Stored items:
BEGIN

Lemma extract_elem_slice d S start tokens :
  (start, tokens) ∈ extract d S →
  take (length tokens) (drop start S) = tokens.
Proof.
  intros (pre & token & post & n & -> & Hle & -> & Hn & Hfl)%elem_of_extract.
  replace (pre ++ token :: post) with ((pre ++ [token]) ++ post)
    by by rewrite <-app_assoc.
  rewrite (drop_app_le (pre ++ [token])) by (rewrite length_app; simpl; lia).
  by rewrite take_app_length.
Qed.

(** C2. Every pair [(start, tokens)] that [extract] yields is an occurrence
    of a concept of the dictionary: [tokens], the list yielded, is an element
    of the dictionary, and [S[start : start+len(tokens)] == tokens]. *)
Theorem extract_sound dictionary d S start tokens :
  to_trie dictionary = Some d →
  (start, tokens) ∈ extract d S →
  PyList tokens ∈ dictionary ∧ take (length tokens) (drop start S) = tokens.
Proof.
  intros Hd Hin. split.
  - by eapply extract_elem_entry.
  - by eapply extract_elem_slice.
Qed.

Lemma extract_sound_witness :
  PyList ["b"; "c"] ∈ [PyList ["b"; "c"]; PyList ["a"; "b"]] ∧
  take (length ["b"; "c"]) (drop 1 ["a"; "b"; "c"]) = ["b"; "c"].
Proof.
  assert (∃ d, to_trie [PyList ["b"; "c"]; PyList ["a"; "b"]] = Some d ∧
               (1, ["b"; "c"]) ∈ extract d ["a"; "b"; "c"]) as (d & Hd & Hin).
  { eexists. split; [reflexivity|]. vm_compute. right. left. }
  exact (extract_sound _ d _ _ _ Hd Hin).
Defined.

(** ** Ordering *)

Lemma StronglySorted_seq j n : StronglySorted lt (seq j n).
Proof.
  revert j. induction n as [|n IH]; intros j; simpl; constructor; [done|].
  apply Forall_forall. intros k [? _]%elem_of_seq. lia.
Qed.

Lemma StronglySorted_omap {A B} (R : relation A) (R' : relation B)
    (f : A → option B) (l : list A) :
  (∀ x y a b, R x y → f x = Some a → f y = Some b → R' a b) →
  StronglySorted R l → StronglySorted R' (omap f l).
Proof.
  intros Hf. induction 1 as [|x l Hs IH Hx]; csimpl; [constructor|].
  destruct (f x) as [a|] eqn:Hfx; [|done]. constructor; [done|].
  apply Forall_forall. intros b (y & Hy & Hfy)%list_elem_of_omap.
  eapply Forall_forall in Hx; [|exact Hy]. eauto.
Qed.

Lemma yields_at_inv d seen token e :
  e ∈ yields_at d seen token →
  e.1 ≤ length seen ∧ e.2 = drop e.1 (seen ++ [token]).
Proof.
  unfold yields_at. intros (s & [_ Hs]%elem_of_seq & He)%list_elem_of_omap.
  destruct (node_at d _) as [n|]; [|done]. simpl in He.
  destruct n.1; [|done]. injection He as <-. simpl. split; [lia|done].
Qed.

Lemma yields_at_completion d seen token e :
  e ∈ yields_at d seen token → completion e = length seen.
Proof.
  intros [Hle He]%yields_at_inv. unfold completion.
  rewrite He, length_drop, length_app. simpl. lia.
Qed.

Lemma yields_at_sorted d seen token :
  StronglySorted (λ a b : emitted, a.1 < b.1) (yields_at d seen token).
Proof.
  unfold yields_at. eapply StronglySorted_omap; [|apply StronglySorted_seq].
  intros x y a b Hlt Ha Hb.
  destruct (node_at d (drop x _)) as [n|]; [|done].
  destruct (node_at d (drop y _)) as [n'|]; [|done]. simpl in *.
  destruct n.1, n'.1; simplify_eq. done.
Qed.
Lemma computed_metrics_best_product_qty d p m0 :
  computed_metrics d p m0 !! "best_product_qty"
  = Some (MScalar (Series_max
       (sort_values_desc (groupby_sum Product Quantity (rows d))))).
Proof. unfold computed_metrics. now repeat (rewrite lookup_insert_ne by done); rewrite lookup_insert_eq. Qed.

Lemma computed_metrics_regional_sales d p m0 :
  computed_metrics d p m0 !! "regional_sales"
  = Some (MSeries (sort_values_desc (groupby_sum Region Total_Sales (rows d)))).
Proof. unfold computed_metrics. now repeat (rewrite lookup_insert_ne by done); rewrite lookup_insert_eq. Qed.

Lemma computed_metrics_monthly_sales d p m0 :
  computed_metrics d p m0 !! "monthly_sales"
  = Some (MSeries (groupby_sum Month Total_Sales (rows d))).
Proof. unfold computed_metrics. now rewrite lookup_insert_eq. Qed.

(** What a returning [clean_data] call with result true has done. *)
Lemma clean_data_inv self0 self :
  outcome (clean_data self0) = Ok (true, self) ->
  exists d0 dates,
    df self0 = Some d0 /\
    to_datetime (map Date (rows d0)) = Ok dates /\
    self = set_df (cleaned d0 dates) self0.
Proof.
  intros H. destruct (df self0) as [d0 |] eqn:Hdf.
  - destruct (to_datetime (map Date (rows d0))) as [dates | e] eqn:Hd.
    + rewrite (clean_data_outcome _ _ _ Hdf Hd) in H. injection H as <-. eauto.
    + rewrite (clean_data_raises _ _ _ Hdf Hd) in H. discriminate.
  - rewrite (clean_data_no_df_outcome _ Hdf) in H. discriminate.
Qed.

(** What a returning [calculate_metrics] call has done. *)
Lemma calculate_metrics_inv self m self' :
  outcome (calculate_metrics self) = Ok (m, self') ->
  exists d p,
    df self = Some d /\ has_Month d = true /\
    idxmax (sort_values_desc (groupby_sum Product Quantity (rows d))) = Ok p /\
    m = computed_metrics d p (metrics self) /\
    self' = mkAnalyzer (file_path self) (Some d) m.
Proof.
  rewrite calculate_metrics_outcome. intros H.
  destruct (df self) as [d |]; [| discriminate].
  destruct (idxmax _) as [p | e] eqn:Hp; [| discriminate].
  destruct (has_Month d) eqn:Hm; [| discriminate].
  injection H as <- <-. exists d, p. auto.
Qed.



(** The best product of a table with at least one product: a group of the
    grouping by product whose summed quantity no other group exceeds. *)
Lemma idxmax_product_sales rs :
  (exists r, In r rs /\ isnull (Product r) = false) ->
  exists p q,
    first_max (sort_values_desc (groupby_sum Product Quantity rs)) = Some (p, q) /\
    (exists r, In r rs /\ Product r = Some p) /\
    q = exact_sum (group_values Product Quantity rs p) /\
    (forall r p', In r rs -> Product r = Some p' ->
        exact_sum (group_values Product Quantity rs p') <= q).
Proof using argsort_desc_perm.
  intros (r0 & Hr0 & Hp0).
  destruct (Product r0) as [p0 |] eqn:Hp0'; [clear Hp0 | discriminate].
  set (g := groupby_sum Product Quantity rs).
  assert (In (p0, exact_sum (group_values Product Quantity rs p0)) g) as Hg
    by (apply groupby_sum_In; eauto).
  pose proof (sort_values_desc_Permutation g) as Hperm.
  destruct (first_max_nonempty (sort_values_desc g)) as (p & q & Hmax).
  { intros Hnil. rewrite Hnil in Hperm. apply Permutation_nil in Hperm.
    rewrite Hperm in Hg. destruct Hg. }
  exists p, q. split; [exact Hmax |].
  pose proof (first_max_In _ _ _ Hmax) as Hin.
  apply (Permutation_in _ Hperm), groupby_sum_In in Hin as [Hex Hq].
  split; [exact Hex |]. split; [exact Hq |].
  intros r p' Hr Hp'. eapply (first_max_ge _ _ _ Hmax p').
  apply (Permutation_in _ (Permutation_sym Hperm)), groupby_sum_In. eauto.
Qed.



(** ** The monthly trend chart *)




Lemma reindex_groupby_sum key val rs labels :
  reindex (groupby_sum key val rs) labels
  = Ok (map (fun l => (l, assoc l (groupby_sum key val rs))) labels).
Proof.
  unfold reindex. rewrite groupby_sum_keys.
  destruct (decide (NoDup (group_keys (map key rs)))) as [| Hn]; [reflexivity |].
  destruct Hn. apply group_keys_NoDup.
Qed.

END

Retype exactly the lines of the data above that fall between the line with "injection H as <- <-. exists d, p. auto." and the line with "set (g := groupby_sum Product Quantity rs).", inclusive, and add nothing.

__Solution below__
  injection H as <- <-. exists d, p. auto.
Qed.



(** The best product of a table with at least one product: a group of the
    grouping by product whose summed quantity no other group exceeds. *)
Lemma idxmax_product_sales rs :
  (exists r, In r rs /\ isnull (Product r) = false) ->
  exists p q,
    first_max (sort_values_desc (groupby_sum Product Quantity rs)) = Some (p, q) /\
    (exists r, In r rs /\ Product r = Some p) /\
    q = exact_sum (group_values Product Quantity rs p) /\
    (forall r p', In r rs -> Product r = Some p' ->
        exact_sum (group_values Product Quantity rs p') <= q).
Proof using argsort_desc_perm.
  intros (r0 & Hr0 & Hp0).
  destruct (Product r0) as [p0 |] eqn:Hp0'; [clear Hp0 | discriminate].
  set (g := groupby_sum Product Quantity rs).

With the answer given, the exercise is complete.